Record store_effect (n : string) (uids : list Z) (op : FlagOp) (l : list string) (since : Z)
    (s s' : S) (d : StoreData) : Prop := {
  se_elsewhere : elsewhere (fun n' => n' <> n) s s';
  se_validity : srv_validity s' n = srv_validity s n;
  se_uidnext : srv_uidnext s' n = srv_uidnext s n;
  se_highest : srv_highest s n <= srv_highest s' n;
  se_other u : u ∉ uids -> srv_view s' n !! u = srv_view s n !! u;
  se_none u : srv_view s n !! u = None -> srv_view s' n !! u = None;
  se_refused u m : srv_view s n !! u = Some m -> refused since m -> srv_view s' n !! u = Some m;
  se_applied u m : u ∈ uids -> srv_view s n !! u = Some m -> ~ refused since m ->
    exists m', srv_view s' n !! u = Some m' /\ flags_after op l m m' /\
      (m' = m \/ srv_highest s n < sm_ModSeq m');
  se_echo f m : f ∈ sd_echo d -> srv_view s n !! f_UID f = Some m -> ~ refused since m;
  se_modified : match sd_modified d with
    | Nums r => forall u, u ∈ r <-> u ∈ uids /\ exists m, srv_view s n !! u = Some m /\ refused since m
    | _ => True
    end
}.

(** One message moved: it is gone from its mailbox and under a new UID in the other; the
    COPYUID, if one came, names that UID. *)
Record move_effect (n : string) (u : Z) (dest : string) (s s' : S) (cd : option CopyData) : Prop := {
  me_elsewhere : elsewhere (fun n' => n' <> n /\ n' <> dest) s s';
  me_validity n' : srv_validity s' n' = srv_validity s n';
  me_gone : n <> dest -> srv_view s' n = delete u (srv_view s n);
  me_missing : srv_view s n !! u = None -> cd = None;
  me_arrived m : srv_view s n !! u = Some m -> n <> dest ->
    exists u' m', srv_uidnext s dest <= u' /\
      srv_view s' dest = <[u' := m']> (srv_view s dest) /\
      wire_flags m' = wire_flags m /\ sm_Body m' = sm_Body m /\
      sm_InternalDate m' = sm_InternalDate m /\
      match cd with
      | Some c => cd_SourceUIDs c = Nums [u] /\ cd_DestUIDs c = Nums [u'] /\
          cd_UIDValidity c = srv_validity s dest
      | None => True
      end
}.

Class ImapWriterLaws : Prop := {
  wl_store s n uids op l since s' d : NoDup uids ->
    srv_store s n uids op l since = inr (s', d) -> store_effect n uids op l since s s' d;
  wl_move s n u dest s' cd :
    srv_move s n [u] dest = inr (s', cd) -> move_effect n u dest s s' cd;
  wl_rename s n to s' :
    srv_rename s n to = inr (s', tt) ->
    (mi_Name <$> srv_list s') ≡ₚ (renamed n to <$> (mi_Name <$> srv_list s))
}.
End laws.
Arguments ImapWriterLaws S {_ _ _}.

(** ** The in-memory server *)

Definition mem_put (n : string) (m : MemMailbox) (s : MemServer) : option MemServer :=
  match decide (bool_decide (mem_wf m)) with
  | left Hm => Some (<[n := m ↾ Hm]> s)
  | right _ => None
  end.

Definition cannot : no_response := {| no_code := "CANNOT"; no_text := "Internal limit" |}.
Definition or_no {A} (r : no_response) (o : option A) : no_response + A :=
  match o with Some v => inr v | None => inl r end.

(** The flags after a command, in wire form, split as a FETCH reports them. *)
Definition new_wire (op : FlagOp) (l : list string) (m : SrvMsg) : list string :=
  match op with
  | FlagsAdd => wire_flags m ++ filter (fun f => ~ has_flag m f) l
  | FlagsRemove => filter (fun f => ~ named l f) (wire_flags m)
  | FlagsSet => l
  end.
Definition mem_flag (op : FlagOp) (l : list string) (since h : Z) (m : SrvMsg) : SrvMsg :=
  if decide (refused since m) then m
  else
    let '(sys, kw) := splitFlags (new_wire op l m) in
    {| sm_ModSeq := h; sm_Flags := sys; sm_Keywords := kw; sm_InternalDate := sm_InternalDate m;
       sm_Body := sm_Body m |}.

Definition with_msgs (h next : Z) (msgs : gmap Z SrvMsg) (exp : list (Z * Z)) (m : MemMailbox) : MemMailbox :=
  {| mem_UIDValidity := mem_UIDValidity m; mem_UIDNext := next; mem_HighestModSeq := h;
     mem_Role := mem_Role m; mem_msgs := msgs; mem_expunged := exp |}.

Definition mem_store_box (uids : list Z) (op : FlagOp) (l : list string) (since : Z) (m : MemMailbox)
    : MemMailbox :=
  let h := mem_HighestModSeq m + 1 in
  with_msgs h (mem_UIDNext m)
    (foldr (fun u => alter (mem_flag op l since h) u) (mem_msgs m) uids) (mem_expunged m) m.

Definition mem_refused (since : Z) (m : MemMailbox) (u : Z) : bool :=
  match mem_msgs m !! u with Some msg => bool_decide (refused since msg) | None => false end.

Definition mem_store (s : MemServer) (n : string) (uids : list Z) (op : FlagOp) (l : list string)
    (since : Z) : no_response + (MemServer * StoreData) :=
  match mem_lookup s n with
  | None => inl no_such_mailbox
  | Some m =>
      let m' := mem_store_box uids op l since m in
      let bad := filter (fun u => mem_refused since m u = true) uids in
      match mem_put n m' s with
      | None => inl cannot
      | Some s' =>
          inr (s', {| sd_echo := omap (fun u => if decide (u ∈ bad) then None
                                                else fetched_of u <$> mem_msgs m' !! u) uids;
                      sd_modified := if decide (bad = []) then NotUIDSet else Nums bad |})
      end
  end.

(** Take a message out, put one in. *)
Definition mem_remove (u : Z) (m : MemMailbox) : MemMailbox :=
  let h := mem_HighestModSeq m + 1 in
  with_msgs h (mem_UIDNext m) (delete u (mem_msgs m)) (mem_expunged m ++ [(u, h)]) m.
Definition mem_deliver (msg : SrvMsg) (m : MemMailbox) : MemMailbox :=
  let h := mem_HighestModSeq m + 1 in
  with_msgs h (mem_UIDNext m + 1)
    (<[mem_UIDNext m := {| sm_ModSeq := h; sm_Flags := sm_Flags msg; sm_Keywords := sm_Keywords msg;
                           sm_InternalDate := sm_InternalDate msg; sm_Body := sm_Body msg |}]> (mem_msgs m))
    (mem_expunged m) m.

Definition mem_move1 (s : MemServer) (n : string) (u : Z) (dest : string) : option (MemServer * option CopyData) :=
  m ← mem_lookup s n;
  match mem_msgs m !! u with
  | None => Some (s, None)
  | Some msg =>
      s1 ← mem_put n (mem_remove u m) s;
      md ← mem_lookup s1 dest;
      s2 ← mem_put dest (mem_deliver msg md) s1;
      Some (s2, Some {| cd_UIDValidity := mem_UIDValidity md; cd_SourceUIDs := Nums [u];
                        cd_DestUIDs := Nums [mem_UIDNext md] |})
  end.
========
WHAT IS NEEDED:
Please copy out every line shown above, exactly.

SOLUTION:
Record store_effect (n : string) (uids : list Z) (op : FlagOp) (l : list string) (since : Z)
    (s s' : S) (d : StoreData) : Prop := {
  se_elsewhere : elsewhere (fun n' => n' <> n) s s';
  se_validity : srv_validity s' n = srv_validity s n;
  se_uidnext : srv_uidnext s' n = srv_uidnext s n;
  se_highest : srv_highest s n <= srv_highest s' n;
  se_other u : u ∉ uids -> srv_view s' n !! u = srv_view s n !! u;
  se_none u : srv_view s n !! u = None -> srv_view s' n !! u = None;
  se_refused u m : srv_view s n !! u = Some m -> refused since m -> srv_view s' n !! u = Some m;
  se_applied u m : u ∈ uids -> srv_view s n !! u = Some m -> ~ refused since m ->
    exists m', srv_view s' n !! u = Some m' /\ flags_after op l m m' /\
      (m' = m \/ srv_highest s n < sm_ModSeq m');
  se_echo f m : f ∈ sd_echo d -> srv_view s n !! f_UID f = Some m -> ~ refused since m;
  se_modified : match sd_modified d with
    | Nums r => forall u, u ∈ r <-> u ∈ uids /\ exists m, srv_view s n !! u = Some m /\ refused since m
    | _ => True
    end
}.

(** One message moved: it is gone from its mailbox and under a new UID in the other; the
    COPYUID, if one came, names that UID. *)
Record move_effect (n : string) (u : Z) (dest : string) (s s' : S) (cd : option CopyData) : Prop := {
  me_elsewhere : elsewhere (fun n' => n' <> n /\ n' <> dest) s s';
  me_validity n' : srv_validity s' n' = srv_validity s n';
  me_gone : n <> dest -> srv_view s' n = delete u (srv_view s n);
  me_missing : srv_view s n !! u = None -> cd = None;
  me_arrived m : srv_view s n !! u = Some m -> n <> dest ->
    exists u' m', srv_uidnext s dest <= u' /\
      srv_view s' dest = <[u' := m']> (srv_view s dest) /\
      wire_flags m' = wire_flags m /\ sm_Body m' = sm_Body m /\
      sm_InternalDate m' = sm_InternalDate m /\
      match cd with
      | Some c => cd_SourceUIDs c = Nums [u] /\ cd_DestUIDs c = Nums [u'] /\
          cd_UIDValidity c = srv_validity s dest
      | None => True
      end
}.

Class ImapWriterLaws : Prop := {
  wl_store s n uids op l since s' d : NoDup uids ->
    srv_store s n uids op l since = inr (s', d) -> store_effect n uids op l since s s' d;
  wl_move s n u dest s' cd :
    srv_move s n [u] dest = inr (s', cd) -> move_effect n u dest s s' cd;
  wl_rename s n to s' :
    srv_rename s n to = inr (s', tt) ->
    (mi_Name <$> srv_list s') ≡ₚ (renamed n to <$> (mi_Name <$> srv_list s))
}.
End laws.
Arguments ImapWriterLaws S {_ _ _}.

(** ** The in-memory server *)

Definition mem_put (n : string) (m : MemMailbox) (s : MemServer) : option MemServer :=
  match decide (bool_decide (mem_wf m)) with
  | left Hm => Some (<[n := m ↾ Hm]> s)
  | right _ => None
  end.

Definition cannot : no_response := {| no_code := "CANNOT"; no_text := "Internal limit" |}.
Definition or_no {A} (r : no_response) (o : option A) : no_response + A :=
  match o with Some v => inr v | None => inl r end.

(** The flags after a command, in wire form, split as a FETCH reports them. *)
Definition new_wire (op : FlagOp) (l : list string) (m : SrvMsg) : list string :=
  match op with
  | FlagsAdd => wire_flags m ++ filter (fun f => ~ has_flag m f) l
  | FlagsRemove => filter (fun f => ~ named l f) (wire_flags m)
  | FlagsSet => l
  end.
Definition mem_flag (op : FlagOp) (l : list string) (since h : Z) (m : SrvMsg) : SrvMsg :=
  if decide (refused since m) then m
  else
    let '(sys, kw) := splitFlags (new_wire op l m) in
    {| sm_ModSeq := h; sm_Flags := sys; sm_Keywords := kw; sm_InternalDate := sm_InternalDate m;
       sm_Body := sm_Body m |}.

Definition with_msgs (h next : Z) (msgs : gmap Z SrvMsg) (exp : list (Z * Z)) (m : MemMailbox) : MemMailbox :=
  {| mem_UIDValidity := mem_UIDValidity m; mem_UIDNext := next; mem_HighestModSeq := h;
     mem_Role := mem_Role m; mem_msgs := msgs; mem_expunged := exp |}.

Definition mem_store_box (uids : list Z) (op : FlagOp) (l : list string) (since : Z) (m : MemMailbox)
    : MemMailbox :=
  let h := mem_HighestModSeq m + 1 in
  with_msgs h (mem_UIDNext m)
    (foldr (fun u => alter (mem_flag op l since h) u) (mem_msgs m) uids) (mem_expunged m) m.

Definition mem_refused (since : Z) (m : MemMailbox) (u : Z) : bool :=
  match mem_msgs m !! u with Some msg => bool_decide (refused since msg) | None => false end.

Definition mem_store (s : MemServer) (n : string) (uids : list Z) (op : FlagOp) (l : list string)
    (since : Z) : no_response + (MemServer * StoreData) :=
  match mem_lookup s n with
  | None => inl no_such_mailbox
  | Some m =>
      let m' := mem_store_box uids op l since m in
      let bad := filter (fun u => mem_refused since m u = true) uids in
      match mem_put n m' s with
      | None => inl cannot
      | Some s' =>
          inr (s', {| sd_echo := omap (fun u => if decide (u ∈ bad) then None
                                                else fetched_of u <$> mem_msgs m' !! u) uids;
                      sd_modified := if decide (bad = []) then NotUIDSet else Nums bad |})
      end
  end.

(** Take a message out, put one in. *)
Definition mem_remove (u : Z) (m : MemMailbox) : MemMailbox :=
  let h := mem_HighestModSeq m + 1 in
  with_msgs h (mem_UIDNext m) (delete u (mem_msgs m)) (mem_expunged m ++ [(u, h)]) m.
Definition mem_deliver (msg : SrvMsg) (m : MemMailbox) : MemMailbox :=
  let h := mem_HighestModSeq m + 1 in
  with_msgs h (mem_UIDNext m + 1)
    (<[mem_UIDNext m := {| sm_ModSeq := h; sm_Flags := sm_Flags msg; sm_Keywords := sm_Keywords msg;
                           sm_InternalDate := sm_InternalDate msg; sm_Body := sm_Body msg |}]> (mem_msgs m))
    (mem_expunged m) m.

Definition mem_move1 (s : MemServer) (n : string) (u : Z) (dest : string) : option (MemServer * option CopyData) :=
  m ← mem_lookup s n;
  match mem_msgs m !! u with
  | None => Some (s, None)
  | Some msg =>
      s1 ← mem_put n (mem_remove u m) s;
      md ← mem_lookup s1 dest;
      s2 ← mem_put dest (mem_deliver msg md) s1;
      Some (s2, Some {| cd_UIDValidity := mem_UIDValidity md; cd_SourceUIDs := Nums [u];
                        cd_DestUIDs := Nums [mem_UIDNext md] |})
  end.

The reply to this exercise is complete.